Assignment = Find every line in the records below that contains the word "Hpos", and copy each such line.

::::::::::

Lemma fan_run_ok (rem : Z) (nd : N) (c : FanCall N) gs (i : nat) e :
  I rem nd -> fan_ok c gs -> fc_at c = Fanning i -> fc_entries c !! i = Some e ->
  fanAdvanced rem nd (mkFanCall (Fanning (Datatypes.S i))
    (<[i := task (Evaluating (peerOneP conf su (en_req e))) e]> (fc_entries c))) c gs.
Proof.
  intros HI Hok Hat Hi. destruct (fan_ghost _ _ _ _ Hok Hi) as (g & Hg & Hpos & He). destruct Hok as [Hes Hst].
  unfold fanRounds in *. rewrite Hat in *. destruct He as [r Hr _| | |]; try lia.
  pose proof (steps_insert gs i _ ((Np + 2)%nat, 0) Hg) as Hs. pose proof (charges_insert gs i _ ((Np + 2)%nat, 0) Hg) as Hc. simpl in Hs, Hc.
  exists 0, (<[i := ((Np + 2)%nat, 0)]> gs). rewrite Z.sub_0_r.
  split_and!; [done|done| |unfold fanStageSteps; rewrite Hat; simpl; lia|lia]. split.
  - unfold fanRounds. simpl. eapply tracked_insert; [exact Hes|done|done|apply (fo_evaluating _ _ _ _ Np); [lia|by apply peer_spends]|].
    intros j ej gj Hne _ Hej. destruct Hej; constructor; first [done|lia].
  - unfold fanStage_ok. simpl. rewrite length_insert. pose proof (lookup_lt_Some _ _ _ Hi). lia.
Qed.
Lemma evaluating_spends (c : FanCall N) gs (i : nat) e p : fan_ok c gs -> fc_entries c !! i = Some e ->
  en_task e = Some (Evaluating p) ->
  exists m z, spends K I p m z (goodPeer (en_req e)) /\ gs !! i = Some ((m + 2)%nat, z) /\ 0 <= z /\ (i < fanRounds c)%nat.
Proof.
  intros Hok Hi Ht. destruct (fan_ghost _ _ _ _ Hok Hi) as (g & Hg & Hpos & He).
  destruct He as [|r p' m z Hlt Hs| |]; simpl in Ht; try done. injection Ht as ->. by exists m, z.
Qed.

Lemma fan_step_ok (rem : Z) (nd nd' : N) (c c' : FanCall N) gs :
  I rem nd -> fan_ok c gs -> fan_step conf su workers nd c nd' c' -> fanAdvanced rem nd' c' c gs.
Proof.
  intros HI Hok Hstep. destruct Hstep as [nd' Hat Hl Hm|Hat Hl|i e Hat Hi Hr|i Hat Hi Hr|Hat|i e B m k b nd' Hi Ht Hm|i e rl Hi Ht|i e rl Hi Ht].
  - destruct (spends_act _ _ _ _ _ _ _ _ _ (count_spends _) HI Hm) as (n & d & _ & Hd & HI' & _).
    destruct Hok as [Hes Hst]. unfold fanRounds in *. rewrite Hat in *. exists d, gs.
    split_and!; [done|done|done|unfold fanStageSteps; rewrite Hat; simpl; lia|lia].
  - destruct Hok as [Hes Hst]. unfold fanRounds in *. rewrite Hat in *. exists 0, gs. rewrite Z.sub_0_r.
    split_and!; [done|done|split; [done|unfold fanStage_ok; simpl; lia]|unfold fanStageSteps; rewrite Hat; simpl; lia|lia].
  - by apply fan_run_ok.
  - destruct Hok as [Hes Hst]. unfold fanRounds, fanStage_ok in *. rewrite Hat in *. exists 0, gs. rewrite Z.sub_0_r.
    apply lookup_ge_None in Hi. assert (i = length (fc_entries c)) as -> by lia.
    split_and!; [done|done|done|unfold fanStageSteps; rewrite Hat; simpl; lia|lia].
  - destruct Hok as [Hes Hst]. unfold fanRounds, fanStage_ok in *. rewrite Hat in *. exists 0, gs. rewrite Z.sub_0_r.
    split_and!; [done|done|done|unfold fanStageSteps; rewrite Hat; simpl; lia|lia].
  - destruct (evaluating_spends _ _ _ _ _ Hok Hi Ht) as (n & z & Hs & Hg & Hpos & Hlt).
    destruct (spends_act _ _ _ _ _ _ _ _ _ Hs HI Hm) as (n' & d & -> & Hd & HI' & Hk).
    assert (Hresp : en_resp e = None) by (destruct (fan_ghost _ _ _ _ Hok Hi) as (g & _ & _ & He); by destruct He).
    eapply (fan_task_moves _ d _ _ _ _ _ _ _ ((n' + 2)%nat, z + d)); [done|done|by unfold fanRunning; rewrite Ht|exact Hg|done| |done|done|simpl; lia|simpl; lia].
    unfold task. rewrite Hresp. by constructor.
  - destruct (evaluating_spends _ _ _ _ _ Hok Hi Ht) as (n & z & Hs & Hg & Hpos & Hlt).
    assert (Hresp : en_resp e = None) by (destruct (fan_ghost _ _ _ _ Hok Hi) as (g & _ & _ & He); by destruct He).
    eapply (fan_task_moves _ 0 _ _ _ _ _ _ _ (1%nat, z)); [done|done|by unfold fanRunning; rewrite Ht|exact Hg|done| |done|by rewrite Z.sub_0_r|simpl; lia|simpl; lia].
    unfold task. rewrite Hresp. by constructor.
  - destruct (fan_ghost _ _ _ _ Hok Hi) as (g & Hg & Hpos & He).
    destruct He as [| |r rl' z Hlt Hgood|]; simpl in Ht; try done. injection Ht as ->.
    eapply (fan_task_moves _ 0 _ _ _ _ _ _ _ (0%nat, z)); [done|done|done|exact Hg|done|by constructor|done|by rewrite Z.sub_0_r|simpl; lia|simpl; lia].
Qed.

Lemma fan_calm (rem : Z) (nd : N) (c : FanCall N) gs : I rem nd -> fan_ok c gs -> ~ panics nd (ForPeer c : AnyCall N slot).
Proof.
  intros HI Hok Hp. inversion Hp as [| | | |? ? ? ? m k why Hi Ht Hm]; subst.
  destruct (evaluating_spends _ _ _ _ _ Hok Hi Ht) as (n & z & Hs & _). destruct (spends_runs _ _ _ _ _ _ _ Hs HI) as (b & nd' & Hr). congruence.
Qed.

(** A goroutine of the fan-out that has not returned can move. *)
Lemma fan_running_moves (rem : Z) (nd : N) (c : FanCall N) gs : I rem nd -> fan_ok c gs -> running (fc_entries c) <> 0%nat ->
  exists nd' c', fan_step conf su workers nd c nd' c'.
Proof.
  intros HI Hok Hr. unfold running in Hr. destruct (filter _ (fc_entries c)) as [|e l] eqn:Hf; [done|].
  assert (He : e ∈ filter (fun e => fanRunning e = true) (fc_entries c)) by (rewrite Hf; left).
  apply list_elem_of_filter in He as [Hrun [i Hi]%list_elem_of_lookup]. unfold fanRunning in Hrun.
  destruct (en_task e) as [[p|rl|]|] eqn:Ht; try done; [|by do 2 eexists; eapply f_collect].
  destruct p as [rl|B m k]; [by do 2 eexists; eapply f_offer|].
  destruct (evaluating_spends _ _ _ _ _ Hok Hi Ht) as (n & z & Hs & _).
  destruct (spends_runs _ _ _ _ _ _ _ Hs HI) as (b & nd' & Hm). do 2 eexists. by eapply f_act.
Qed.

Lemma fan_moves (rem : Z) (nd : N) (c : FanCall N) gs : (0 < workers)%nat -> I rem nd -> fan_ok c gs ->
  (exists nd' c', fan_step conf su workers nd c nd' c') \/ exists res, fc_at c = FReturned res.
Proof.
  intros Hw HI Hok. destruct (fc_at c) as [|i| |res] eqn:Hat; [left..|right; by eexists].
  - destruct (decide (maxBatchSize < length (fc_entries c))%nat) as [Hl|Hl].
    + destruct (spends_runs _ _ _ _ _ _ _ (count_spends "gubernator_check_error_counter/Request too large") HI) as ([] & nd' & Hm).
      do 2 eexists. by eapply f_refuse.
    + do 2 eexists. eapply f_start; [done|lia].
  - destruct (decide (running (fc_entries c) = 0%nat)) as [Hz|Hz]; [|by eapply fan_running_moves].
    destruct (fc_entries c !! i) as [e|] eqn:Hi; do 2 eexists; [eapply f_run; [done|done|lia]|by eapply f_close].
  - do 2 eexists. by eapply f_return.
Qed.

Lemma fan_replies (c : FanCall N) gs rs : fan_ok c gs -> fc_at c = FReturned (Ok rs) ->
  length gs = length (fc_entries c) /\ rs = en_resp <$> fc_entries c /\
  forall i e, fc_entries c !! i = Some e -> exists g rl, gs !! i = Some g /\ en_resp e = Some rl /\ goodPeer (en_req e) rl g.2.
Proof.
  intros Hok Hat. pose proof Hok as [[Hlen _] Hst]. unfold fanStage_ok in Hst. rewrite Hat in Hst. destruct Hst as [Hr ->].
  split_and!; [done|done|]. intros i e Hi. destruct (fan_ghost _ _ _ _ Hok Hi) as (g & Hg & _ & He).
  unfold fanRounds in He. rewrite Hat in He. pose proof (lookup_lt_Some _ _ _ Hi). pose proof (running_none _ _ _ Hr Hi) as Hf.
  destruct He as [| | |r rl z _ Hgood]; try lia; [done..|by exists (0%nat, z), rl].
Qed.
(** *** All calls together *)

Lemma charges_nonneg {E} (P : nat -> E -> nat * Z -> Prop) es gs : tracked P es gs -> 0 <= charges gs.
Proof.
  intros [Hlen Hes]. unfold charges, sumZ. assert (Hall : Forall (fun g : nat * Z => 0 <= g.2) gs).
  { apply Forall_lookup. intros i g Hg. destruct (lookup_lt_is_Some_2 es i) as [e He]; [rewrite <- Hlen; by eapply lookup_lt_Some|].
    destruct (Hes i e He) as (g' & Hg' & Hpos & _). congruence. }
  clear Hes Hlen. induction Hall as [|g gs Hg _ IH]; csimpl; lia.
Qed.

::::::::::

Answer section =
  intros HI Hok Hat Hi. destruct (fan_ghost _ _ _ _ Hok Hi) as (g & Hg & Hpos & He). destruct Hok as [Hes Hst].
  intros Hok Hi Ht. destruct (fan_ghost _ _ _ _ Hok Hi) as (g & Hg & Hpos & He).
  - destruct (evaluating_spends _ _ _ _ _ Hok Hi Ht) as (n & z & Hs & Hg & Hpos & Hlt).
  - destruct (evaluating_spends _ _ _ _ _ Hok Hi Ht) as (n & z & Hs & Hg & Hpos & Hlt).
  - destruct (fan_ghost _ _ _ _ Hok Hi) as (g & Hg & Hpos & He).
    destruct (Hes i e He) as (g' & Hg' & Hpos & _). congruence. }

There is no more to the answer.